Data in the source registers Rs, Rt outputted from the register
file 33 are latched by flip-flops 34a, 34b, respectively.
Selectors 35a, 35b are disposed in the subsequent stage of the
flip-flops 34a, 34b. The selector 35a selects either one from the
data to be written back to the destination register Rd being
transferred and the data in the source register Rs latched by the
flip-flop 34a. Similarly, the selector 35b selects either one from
the data to be written back to the destination register being
transferred and the data in the source register Rt latched by the
flip-flop 34b.
The selector 35a performs selection on the basis of a logic of
output signal selRs[0:3] of the bypass control circuit 1a, and the
selector 35b performs selection on the basis of a logic of output
signal selRt[0:3] of the bypass control circuit 1b.
The outputs of the selectors 35a, 35b are inputted to the execution
unit 31a, and the instruction outputted from the instruction cache
11 is executed. The operation result of the execution unit 31a is
inputted to the flip-flop 32a, and then inputted to the next stage
execution unit 31b so that the instruction is executed.
Subsequently, similarly, the instruction execution is continuously
performed to the D stage.
The number of cycles required for the instruction execution differs
with complicated operations such as a multiplication operation
instruction and a division instruction and with simple operations
such as an addition/subtraction instruction, but in the processor
of FIG. 6, the number of cycles from the start of instruction
execution until writing-back to the register file 33 is all set in
common.
For example, when the simple instruction execution whose result is
obtained in one machine cycle is performed, the operation result
obtained by the execution unit 31a in the A stage is transferred to
the D stage and written to the register file 33. On the other hand,
when the complicated instruction execution is performed, a
plurality of stages (up to the D stage at maximum) are utilized to
perform the operation, and subsequently the result is written to
the register file 33. Therefore, irrespective of the instruction
type, the number of cycles until the writing back to the register
file 33 can be set in common.
The output of the flip-flop 32c of the D stage as the final stage
is written back to the storage position in the register file 33
corresponding to the instruction destination register number.

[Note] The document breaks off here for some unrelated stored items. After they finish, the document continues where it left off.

Lemma regions_added_functions a rs want want' :
  regions_added' a rs want want' →
  ∃ fs, Backend.cloudFunctions want' = Backend.cloudFunctions want ++ fs
        ∧ Forall2 (function_for' a) rs fs.
Proof.
  induction 1 as [want | r rs want want1 want2 H1 _ (fs & Hfs & Hall)].
  - exists []. split; [by rewrite app_nil_r | constructor].
  - destruct H1 as [(f & Hf & Hfor) _ _ _ _].
    exists (f :: fs). split; [|by constructor].
    rewrite Hfs, Hf, <- app_assoc. reflexivity.
Qed.

Lemma regions_added_schedules a s rs want want' :
  TriggerAnnotation.schedule a = Some s →
  regions_added' a rs want want' →
  ∃ scs, Backend.schedules want' = Backend.schedules want ++ scs
         ∧ Forall2 (schedule_for' a s) rs scs.
Proof.
  intros Hs.
  induction 1 as [want | r rs want want1 want2 H1 _ (scs & Hscs & Hall)].
  - exists []. split; [by rewrite app_nil_r | constructor].
  - destruct H1 as [_ H _ _ _]. rewrite Hs in H.
    destruct H as (sc & Hsc & Hfor).
    exists (sc :: scs). split; [|by constructor].
    rewrite Hscs, Hsc, <- app_assoc. reflexivity.
Qed.
(** C2.  Whenever a pass of the monitoring loop completes the second
    partial-booking leg, the stop price at the end of that pass is the entry
    price itself, so that the remaining quantity, exited at the stop price,
    realises a leg P&L of zero, and exited at any price on the safe side of
    the stop a leg P&L that is not negative. *)
Theorem stage2_moves_stop_to_entry
    (cfg : Config) (p : TradeParams) (i : Tick) (s : St) :
  second_partial_booked s = false ->
  second_partial_booked (outcome_state (tick cfg p i s)) = true ->
  let s' := outcome_state (tick cfg p i s) in
  sl_price s' = entry_price p
  /\ (pnl_at_stop p s' == 0)%Q
  /\ (0 <= pnl_at_stop p s')%Q
  /\ (forall exit_price,
        (0 <= remaining_quantity s')%Z ->
        match entry_side p with
        | BUY => (sl_price s' <= exit_price)%Q
        | SELL => (exit_price <= sl_price s')%Q
        end ->
        (0 <= leg_pnl (entry_side p) (entry_price p) exit_price
                (remaining_quantity s'))%Q).
Proof.
  intros H0 H1. cbv zeta.
  assert (Hsl : sl_price (outcome_state (tick cfg p i s)) = entry_price p).
  { destruct (daily_loss_gate_frame cfg i s) as (_ & _ & Hg & _).
    destruct (tick_cases cfg p i s)
      as [[_ E] | [(_ & _ & E) | [(_ & _ & E) | (price & _ & _ & _ & _ & E)]]];
      rewrite E in H1 |- *; simpl in H1 |- *.
    - destruct (forced_exit_frame p i s) as (_ & _ & Hf & _). congruence.
    - destruct (forced_exit_frame p i (snd (daily_loss_gate cfg i s)))
        as (_ & _ & Hf & _). congruence.
    - congruence.
    - unfold priced_pass in *.
      set (s1 := atr_trailing_update cfg p i price
                   (set_last_price price (snd (daily_loss_gate cfg i s)))) in *.
      destruct (exit_checks_frame cfg p i price (partial_booking cfg p i price s1))
        as (Hx1 & _ & Hx2 & _).
      rewrite Hx1. rewrite Hx2 in H1. clear Hx1 Hx2.
      assert (Hs1 : second_partial_booked s1 = false).
      { destruct (atr_trailing_update_frame cfg p i price
                    (set_last_price price (snd (daily_loss_gate cfg i s))))
          as (_ & _ & _ & Ha & _).
        fold s1 in Ha. rewrite Ha. simpl. congruence. }
      unfold partial_booking in *.
      destruct (USE_PARTIAL_BOOKING cfg); [|congruence].
      set (s2 := book_target1 p i price (breakeven_move p i price s1)) in *.
      assert (Hs2 : second_partial_booked s2 = false).
      { destruct (book_target1_frame p i price (breakeven_move p i price s1))
          as (_ & Hb & _).
        destruct (breakeven_move_frame p i price s1) as (_ & _ & _ & Hc & _).
        subst s2. congruence. }
      destruct (book_target2_locks p i price s2 Hs2) as [[Hn _] | [_ Hl]];
        [congruence | exact Hl]. }
  unfold pnl_at_stop. rewrite Hsl. split; [reflexivity|].
  pose proof (leg_pnl_at_entry (entry_side p) (entry_price p)
                (remaining_quantity (outcome_state (tick cfg p i s)))) as Hz.
  split; [exact Hz|]. split; [rewrite Hz; lra|].
  intros exit_price Hq Hside.
  apply leg_pnl_nonneg; assumption.
Qed.

(** A pass that completes both legs: the first quote is at 1.6R. *)
Lemma stage2_moves_stop_to_entry_witness :
  sl_price (outcome_state (tick config Scenario.long_trade Scenario.gap_up
                             Scenario.long_start))
  = entry_price Scenario.long_trade.
Proof.
  apply (stage2_moves_stop_to_entry config Scenario.long_trade Scenario.gap_up
           Scenario.long_start); vm_compute; reflexivity.
Defined.

(** *** The quantity still held *)

Ltac forall_list := repeat first [apply Forall_nil_2 | apply Forall_cons_2].

Lemma quantity_held_same p s0 s s' :
  remaining_quantity s' = remaining_quantity s ->
  exited_legs s' = exited_legs s ->
  quantity_held p s0 s -> quantity_held p s0 s'.
Proof.
  unfold quantity_held, exited_since. intros -> ->. exact (fun H => H).
Qed.

Lemma quantity_held_begin p s0 :
  1 <= quantity p -> quantity_held p s0 (begin_trade p s0).
Proof.
  intros H. unfold quantity_held, exited_since.
  change (exited_legs (begin_trade p s0)) with (exited_legs s0).
  change (remaining_quantity (begin_trade p s0)) with (quantity p). lia.
Qed.

Lemma current_quantity_held p s0 s :
  quantity_held p s0 s -> current_quantity_of p s = remaining_quantity s.
Proof.
  intros [_ H]. unfold current_quantity_of, truthyZ.
  destruct (remaining_quantity s =? 0) eqn:E; [apply Z.eqb_eq in E; lia | reflexivity].
Qed.

(** A partial exit of [q] shares out of the current quantity. *)
Lemma quantity_held_partial_exit p s0 s s1 s' bound q price :
  quantity_held p s0 s ->
  q = Z.min bound (Z.max (remaining_quantity s - 1) 0) ->
  q > 0 ->
  s1 = close_position q price true s ->
  remaining_quantity s' = remaining_quantity s - q ->
  exited_legs s' = exited_legs s1 ->
  quantity_held p s0 s'.
Proof.
  intros [H1 H2] Hq Hpos -> Hr He. unfold quantity_held, exited_since in *.
  rewrite Hr, He, exited_legs_close_ok, sumZ_app.
  unfold sumZ at 2. simpl. lia.
Qed.

Lemma quantity_held_target1 p s0 i price s :
  quantity_held p s0 s -> quantity_held p s0 (book_target1 p i price s).
Proof.
  intros H. unfold book_target1. rewrite (current_quantity_held p s0 s H).
  destruct (_ && _ && _ && _); [|exact H].
  destruct (_ >? 0) eqn:Eq; [|exact H].
  apply Z.gtb_lt in Eq.
  destruct (close1_ok i).
  - eapply (quantity_held_partial_exit p s0 s _ _ _ _ price);
      [exact H | reflexivity | apply Z.lt_gt; exact Eq
      | reflexivity | reflexivity | reflexivity].
  - eapply quantity_held_same; [| |exact H]; reflexivity.
Qed.
(** * SOCKS5 credential monitor: kernel classifier and user-space reconstruction

    A shallow embedding of
    - [src/pkg/interceptor/enhanced_socks5_monitor.go] (package [interceptor],
      the session reconstruction engine), and
    - [src/socks5_monitor_container.c] (the eBPF frame classifier and
      credential extractor),
    followed by the properties of the specification that were checked on it.

    Conventions of the embedding.
    - A Go [[]byte] is a [list byte]; a Go [string] is a [string] (both are
      plain byte sequences, [string(b)] is [string_of_list_byte b]).
    - Go [int] values are unbounded [Z]: every sum below is at most a few
      times 4096 and never wraps at 64 bits.  [uint16] arithmetic is written
      with its reduction modulo 2^16.
    - A run-time panic (index or slice out of range) is the result [None].
    - [time.Now()] reads the next value of a clock oracle, so that two calls
      in one handler may return different instants.
    - Lines that only write to the log ([log.Printf]) do not touch the state
      and are left out; the reads they perform on the payload are kept. *)

From Stdlib Require Import ZArith String Strings.Byte DecimalString Lia.
From stdpp Require Import gmap strings list fin_maps.

Local Open Scope Z_scope.

(** ** Go primitives *)

(** [len(data)] *)
Definition len {A} (data : list A) : Z := Z.of_nat (length data).

(** The numeric value of a byte. *)
Definition u8 (b : byte) : Z := Z.of_N (Byte.to_N b).

(** [data[i]]: panics unless [0 <= i < len(data)]. *)
Definition index (data : list byte) (i : Z) : option byte :=
  if (0 <=? i) && (i <? len data) then data !! Z.to_nat i else None.

(** [data[lo:hi]]: Go panics unless [0 <= lo <= hi <= cap(data)]; the model
    asks for [hi <= len(data)], which is stronger. *)
Definition slice (data : list byte) (lo hi : Z) : option (list byte) :=
  if (0 <=? lo) && (lo <=? hi) && (hi <=? len data)
  then Some (take (Z.to_nat (hi - lo)) (drop (Z.to_nat lo) data))
  else None.

(** [%d] of a non-negative integer. *)
Definition itoa (n : Z) : string := NilZero.string_of_uint (N.to_uint (Z.to_N n)).

(** Go's short-circuit [&&] over operands that may panic. *)
Definition andM (a b : option bool) : option bool :=
  x ← a; if x : bool then b else Some false.
Infix "&&&" := andM (at level 40, left associativity).

(** [data[i] == v] and [data[i] >= v] *)
Definition byte_eq (data : list byte) (i v : Z) : option bool :=
  b ← index data i; Some (u8 b =? v).
Definition byte_ge (data : list byte) (i v : Z) : option bool :=
  b ← index data i; Some (v <=? u8 b).

(** *** package [time] *)

(** A [time.Time] is a number of nanoseconds counted from the zero [Time];
    a [time.Duration] is a signed 64-bit number of nanoseconds. *)
Definition Second : Z := 1000000000.
Definition Minute : Z := 60 * Second.
Definition maxDuration : Z := 2 ^ 63 - 1.
Definition minDuration : Z := - 2 ^ 63.
Definition zeroTime : Z := 0.

(** [t.Sub(u)], which saturates at the largest and smallest [Duration]. *)
Definition Sub (t u : Z) : Z := Z.max minDuration (Z.min maxDuration (t - u)).

(** ** The reconstruction engine (Go) *)

Module Interceptor.

Record SOCKS5Session := {
  SessionID : string;
  ProxyIP : string;
  ProxyPort : Z;
  Username : string;
  Password : string;
  TargetHost : string;
  TargetPort : Z;
  AuthTime : Z;
  ConnectTime : Z;
  Status : string
}.

Record EnhancedSOCKS5Monitor := {
  targetPID : Z;
  authSessions : gmap string SOCKS5Session;
  packetBuffer : gmap string (list byte);
  lastAuthReport : Z
}.

(** The status texts the code writes. *)
Definition status_connecting : string := "连接中".
Definition status_authenticated : string := "认证成功".
Definition status_connected : string := "连接成功".
Definition status_extracted : string := "认证信息已提取".
Definition status_failed (code : Z) : string :=
  "连接失败(错误码: " +:+ itoa code +:+ ")".

(** One block printed by [printSOCKS5AuthReport]: the fields of the session
    it shows, the pid, and the instant stored in [lastAuthReport] for it. *)
Record AuthReport := {
  rep_at : Z;
  rep_session : SOCKS5Session;
  rep_pid : Z
}.

(** What a method of the monitor can see and change: the monitor itself, the
    reports written to standard output (latest first) and the number of clock
    readings made so far. *)
Record World := {
  mon : EnhancedSOCKS5Monitor;
  stdout : list AuthReport;
  tick : nat
}.

(** State and panic monad of the methods. *)
Definition M (A : Type) : Type := World → option (A * World).

#[global] Instance M_ret : MRet M := λ A a w, Some (a, w).
#[global] Instance M_bind : MBind M :=
  λ A B f m w, match m w with Some (a, w') => f a w' | None => None end.

Definition liftO {A} (o : option A) : M A :=
  λ w, match o with Some a => Some (a, w) | None => None end.
Definition getMon : M EnhancedSOCKS5Monitor := λ w, Some (mon w, w).
Definition putMon (m : EnhancedSOCKS5Monitor) : M unit :=
  λ w, Some (tt, {| mon := m; stdout := stdout w; tick := tick w |}).
Definition println (r : AuthReport) : M unit :=
  λ w, Some (tt, {| mon := mon w; stdout := r :: stdout w; tick := tick w |}).

Definition set_authSessions (m : EnhancedSOCKS5Monitor) (a : gmap string SOCKS5Session) :=
  {| targetPID := targetPID m; authSessions := a;
     packetBuffer := packetBuffer m; lastAuthReport := lastAuthReport m |}.
Definition set_packetBuffer (m : EnhancedSOCKS5Monitor) (b : gmap string (list byte)) :=
  {| targetPID := targetPID m; authSessions := authSessions m;
     packetBuffer := b; lastAuthReport := lastAuthReport m |}.
Definition set_lastAuthReport (m : EnhancedSOCKS5Monitor) (t : Z) :=
  {| targetPID := targetPID m; authSessions := authSessions m;
     packetBuffer := packetBuffer m; lastAuthReport := t |}.

(** [NewEnhancedSOCKS5Monitor] *)
Definition NewEnhancedSOCKS5Monitor (pid : Z) : EnhancedSOCKS5Monitor :=
  {| targetPID := pid; authSessions := ∅; packetBuffer := ∅;
     lastAuthReport := zeroTime |}.

(** [isSOCKS5Traffic] *)
Definition socksports : list Z := [1080; 1081; 7890; 7891; 8080; 8081; 9050; 9051].

Definition isSOCKS5Traffic (data : list byte) (dstPort : Z) : option bool :=
  if existsb (Z.eqb dstPort) socksports then Some true else
  c5 ← Some (2 <=? len data) &&& byte_eq data 0 5;
  if c5 : bool then Some true else
  c1 ← Some (1 <=? len data) &&& byte_eq data 0 1;
  if c1 : bool then Some true else Some false.

(** [accumulatePacket]: append, then cut back to the first 4096 bytes.  A
    slice that was cut back keeps its capacity, so a later [append] may reuse
    the array past the length; the bytes up to the length, the only ones the
    code reads, are those of the list. *)
Definition accumulatePacket (sessionKey : string) (data : list byte) : M unit :=
  m ← getMon;
  let appended :=
    match packetBuffer m !! sessionKey with
    | Some existing => existing ++ data
    | None => data
    end in
  buf ← (if 4096 <? len appended then liftO (slice appended 0 4096)
         else mret appended);
  putMon (set_packetBuffer m (<[sessionKey := buf]> (packetBuffer m))).

(** [getOrCreateSession] *)
Definition getOrCreateSession (sessionKey proxyIP : string) (proxyPort : Z)
  : M SOCKS5Session :=
  m ← getMon;
  match authSessions m !! sessionKey with
  | Some session => mret session
  | None =>
      let session :=
        {| SessionID := sessionKey; ProxyIP := proxyIP; ProxyPort := proxyPort;
           Username := ""; Password := ""; TargetHost := ""; TargetPort := 0;
           AuthTime := zeroTime; ConnectTime := zeroTime;
           Status := status_connecting |} in
      putMon (set_authSessions m (<[sessionKey := session]> (authSessions m)));;
      mret session
  end.

(** The stage tests. *)
Definition isAuthNegotiation (data : list byte) : option bool :=
  Some (3 <=? len data) &&& byte_eq data 0 5 &&& byte_ge data 1 1.

Definition isUsernamePasswordAuth (data : list byte) : option bool :=
  Some (3 <=? len data) &&& byte_eq data 0 1.

Definition isConnectRequest (data : list byte) : option bool :=
  Some (4 <=? len data) &&& byte_eq data 0 5 &&& byte_eq data 1 1.

Definition isConnectResponse (data : list byte) : option bool :=
  Some (4 <=? len data) &&& byte_eq data 0 5 &&& byte_eq data 1 0.

(** [handleAuthNegotiation] only logs; its loop reads [data[2+i]] while
    [i < methodCount && i+2 < len(data)].  [n] counts the iterations left
    before [i] reaches [methodCount]. *)
Fixpoint methods_loop (n : nat) (i : Z) (data : list byte) : option unit :=
  match n with
  | O => Some tt
  | S n' =>
      if i + 2 <? len data
      then _ ← index data (2 + i); methods_loop n' (i + 1) data
      else Some tt
  end.

Definition handleAuthNegotiation (session : SOCKS5Session) (data : list byte)
  : M SOCKS5Session :=
  (if 3 <=? len data then
     b1 ← liftO (index data 1);
     let methodCount := u8 b1 in
     liftO (methods_loop (Z.to_nat methodCount) 0 data)
   else mret tt);;
  mret session.
(** * ContractFabrico backend: order pipeline

    A shallow embedding of the order store, the Stripe webhook route, the
    customer download routes, the admin refund and the expiry sweeper of
    the backend (orderService, paymentService, adminService,
    routes/payment, routes/orders), with the properties of the order life
    cycle stated against it.

    Conventions of the embedding:
    - the Prisma tables are finite maps keyed by the row id;
    - [new Date()] is an explicit argument [now], in milliseconds;
    - JavaScript numbers that hold money are rationals ([Q]); where an
      order is written or refunded a single product or quotient by 100 is
      taken exactly, which is what the doubles of the code give for whole
      cents, and the sums and the average of the analytics are rounded as
      doubles are ([round64]);
    - a thrown [Error] is the [Throw] outcome of a state-and-error monad
      over the [World]; writes made before a throw stay in the world;
    - the external collaborators (Stripe, the renderer and the object
      store, SendGrid) are an [Env] of outcome functions, and every call
      made to them is appended to a log in the [World]. *)

From Stdlib Require Import ZArith QArith Qround String Ascii List Bool Lia.
From Stdlib Require Import Qabs DecimalString DecimalNat Permutation.
From stdpp Require Import gmap strings sorting.
Import ListNotations.

Local Open Scope Z_scope.
Local Open Scope string_scope.

(** ** Data model *)

Inductive Status := pending | paid | failed | refunded.

#[global] Instance Status_eq_dec : EqDecision Status.
Proof. solve_decision. Defined.

Record Template := {
  template_id : string;
  title : string;
  price : Q
}.

(** [interface Order] of types/index.ts, as the row of the [orders] table
    (the joined [template] is left out).  [createdAt] and [updatedAt] are
    filled by the data base when the row is created; afterwards the
    embedding changes [updatedAt] only where the code assigns it. *)
Record Order := {
  order_id : string;
  templateId : string;
  customerEmail : string;
  formData : string;
  stripePaymentId : string;
  amount : Q;
  status : Status;
  pdfUrl : option string;
  docxUrl : option string;
  downloadExpiry : Z;
  createdAt : Z;
  updatedAt : Z
}.

Record Documents := {
  doc_pdfUrl : string;
  doc_docxUrl : string
}.

(** [Stripe.RefundCreateParams], the fields the code fills. *)
Record RefundCreateParams := {
  rp_payment_intent : string;
  rp_amount : option Z;
  rp_reason : option string
}.

(** [Stripe.Refund], the fields the code reads; [refund_amount] is in cents. *)
Record Refund := {
  refund_id : string;
  refund_amount : Z
}.

(** The object carried by a webhook event ([event.data.object]). *)
Record Session := {
  session_id : string;
  metadata : option (gmap string string);
  payment_intent : option string;
  amount_total : option Z
}.

Record Event := {
  event_id : string;
  event_type : string;
  data_object : Session
}.

(** ** Outcomes, world and the monad *)

Inductive result (A : Type) :=
| Ok (a : A)
| Throw (msg : string).
Arguments Ok {A} a.
Arguments Throw {A} msg.

Record World := {
  templates : gmap string Template;
  orders : gmap string Order;
  refund_calls : list RefundCreateParams;
  render_calls : list (string * string * Order);
  mail_calls : list (string * Order * Documents)
}.

(** What the collaborators answer; [Throw] is a rejected promise. *)
Record Env := {
  constructEvent : string -> string -> result Event;
  refunds_create : RefundCreateParams -> result Refund;
  JSON_parse : string -> result string;
  render_and_upload : string -> string -> Order -> result Documents;
  sgMail_send : string -> Order -> Documents -> result unit;
  getSignedUrl : string -> result string;
  deleteFile : string -> result unit;
  isEmail : string -> bool
}.

Definition M (A : Type) : Type := World -> result A * World.

Definition ret {A} (a : A) : M A := fun w => (Ok a, w).

Definition throw {A} (msg : string) : M A := fun w => (Throw msg, w).

Definition bind {A B} (m : M A) (k : A -> M B) : M B :=
  fun w =>
    match m w with
    | (Ok a, w') => k a w'
    | (Throw msg, w') => (Throw msg, w')
    end.

(** [try { m } catch (error) { h error }] *)
Definition try_catch {A} (m : M A) (h : string -> M A) : M A :=
  fun w =>
    match m w with
    | (Ok a, w') => (Ok a, w')
    | (Throw msg, w') => h msg w'
    end.

Definition lift {A} (r : result A) : M A := fun w => (r, w).

Notation "'let*' x ':=' m 'in' k" := (bind m (fun x => k))
  (at level 10, x name, m at level 100, k at level 200).

(** ** JavaScript helpers *)

(** Truthiness of a string and of a number. *)
Definition truthy_string (s : string) : bool := negb (String.eqb s "").

Definition truthy_opt_string (s : option string) : bool :=
  match s with
  | Some s => truthy_string s
  | None => false
  end.

Definition truthy_num (q : Q) : bool := negb (Qeq_bool q 0).

(** [Math.round]: the nearest integer, halves towards plus infinity.  Its
    argument is an exact product here; the code rounds the double product
    [amount * 100], which is the same integer for every amount of a whole
    number of cents below [2 ^ 50], and the statements that depend on the
    rounded value are about such amounts. *)
Definition Math_round (q : Q) : Z := Qfloor (q + (1 # 2)).

(** [d.setDate(d.getDate() + 7)] on a clock in milliseconds, in a zone
    whose offset does not change within the week. *)
Definition setDate_plus7 (t : Z) : Z := t + 7 * 86400000.
(** To know how a run ends it is enough to evaluate its outcome. *)
Lemma run_outcome `{Api} {S A} (m : GoM S A) s o : (m s).2 = o -> m s = ((m s).1, o).
Proof. intros <-. by destruct (m s). Qed.

(** One step of symbolic execution under [wp]. *)
Ltac wp_step :=
  lazymatch goal with
  | |- wp (mret _) _ _ => apply wp_ret; cbn beta
  | |- wp (_ ≫= _) _ _ => apply wp_bind
  | |- wp (rbind _ _) _ _ => apply wp_rbind
  | |- wp (gets _) _ _ => apply wp_gets; cbn beta
  | |- wp (modify _) _ _ => apply wp_modify; cbn beta
  | |- wp (update _) _ _ => apply wp_update; cbn beta
  | |- wp (panic _) _ _ => apply wp_panic; cbn beta
  | |- wp blocked _ _ => apply wp_blocked; cbn beta
  | |- wp nofuel _ _ => apply wp_nofuel; cbn beta
  | |- wp (fatal _) _ _ => apply wp_fatal; cbn beta
  | |- wp (defer _ _) _ _ => apply wp_defer; cbn beta
  | |- wp (if ?b then _ else _) _ _ => destruct b eqn:?
  | |- wp (match ?x with _ => _ end) _ _ => destruct x eqn:?
  | |- cont _ _ ?o _ => progress cbn [cont]
  | |- match OK _ with _ => _ end => cbn beta iota
  | |- match Err _ with _ => _ end => cbn beta iota
  | |- match ?x with OK _ => _ | Err _ => _ end => destruct x eqn:?
  end.

Ltac wp_steps := repeat wp_step.
(** For a timer of [ms] milliseconds ([ms] a 64-bit integer) the duration
    handed to the SDK is the exact number of nanoseconds precisely when [ms] lies
    within plus or minus 9223372036854; outside that range the multiplication wraps
    to some other 64-bit value. *)
Theorem ToDuration_exact (cmd : NewTimer) :
  in_i64 (Milliseconds cmd) ->
  in_i64 (ToDuration cmd) ∧
  (ToDuration cmd = Milliseconds cmd * 1000000 <->
   - 9223372036854 <= Milliseconds cmd <= 9223372036854)%Z.
Proof.
  intros Hms. unfold ToDuration, time_Millisecond. rewrite (i64_small _ Hms).
  split; [apply i64_range|].
  rewrite Z.mul_comm, i64_fixpoint. unfold in_i64. lia.
Qed.

(** Local-activity timeouts are never left at zero, explicit ones are kept. *)
Lemma LocalActivityParams_timeouts {Fn} cmd info now (fn : Fn) p h :
  let o := ELAP_Options (LocalActivityParams cmd info now fn p h) in
  (SLAO_StartToCloseTimeout o ≠ 0 ∧ SLAO_ScheduleToCloseTimeout o ≠ 0)%Z.
Proof.
  cbn. unfold time_Minute.
  destruct (Z.eqb_spec (StartToCloseTimeout (ELA_Options cmd)) 0),
    (Z.eqb_spec (ScheduleToCloseTimeout (ELA_Options cmd)) 0); split; lia.
Qed.

End Theorems.

#[local] Existing Instance ConcreteApi.
#[local] Existing Instance ConcreteSdk.

Lemma ToDuration_exact_witness :
  in_i64 (ToDuration (mkNewTimer 500)) ∧
  (ToDuration (mkNewTimer 500) = 500 * 1000000 <-> - 9223372036854 <= 500 <= 9223372036854)%Z.
Proof. apply (ToDuration_exact (mkNewTimer 500)). unfold in_i64. simpl. lia. Defined.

The bypass control circuits 1a, 1b of the present embodiment will
next be described. FIG. 5 shows only the constitution of the bypass
control circuit 1a, but the bypass control circuit 1b is similarly
constituted.
The bypass control circuit 1a of FIG. 5 is characterized in that it
can be judged in a short time whether or not the register number of
the source register outputted from the instruction cache 11 agrees
with the register number of the destination register Rd being
transferred among the respective stages. By this characteristic,
the data to be inputted to the source register can quickly be
determined, and processing speed can be enhanced.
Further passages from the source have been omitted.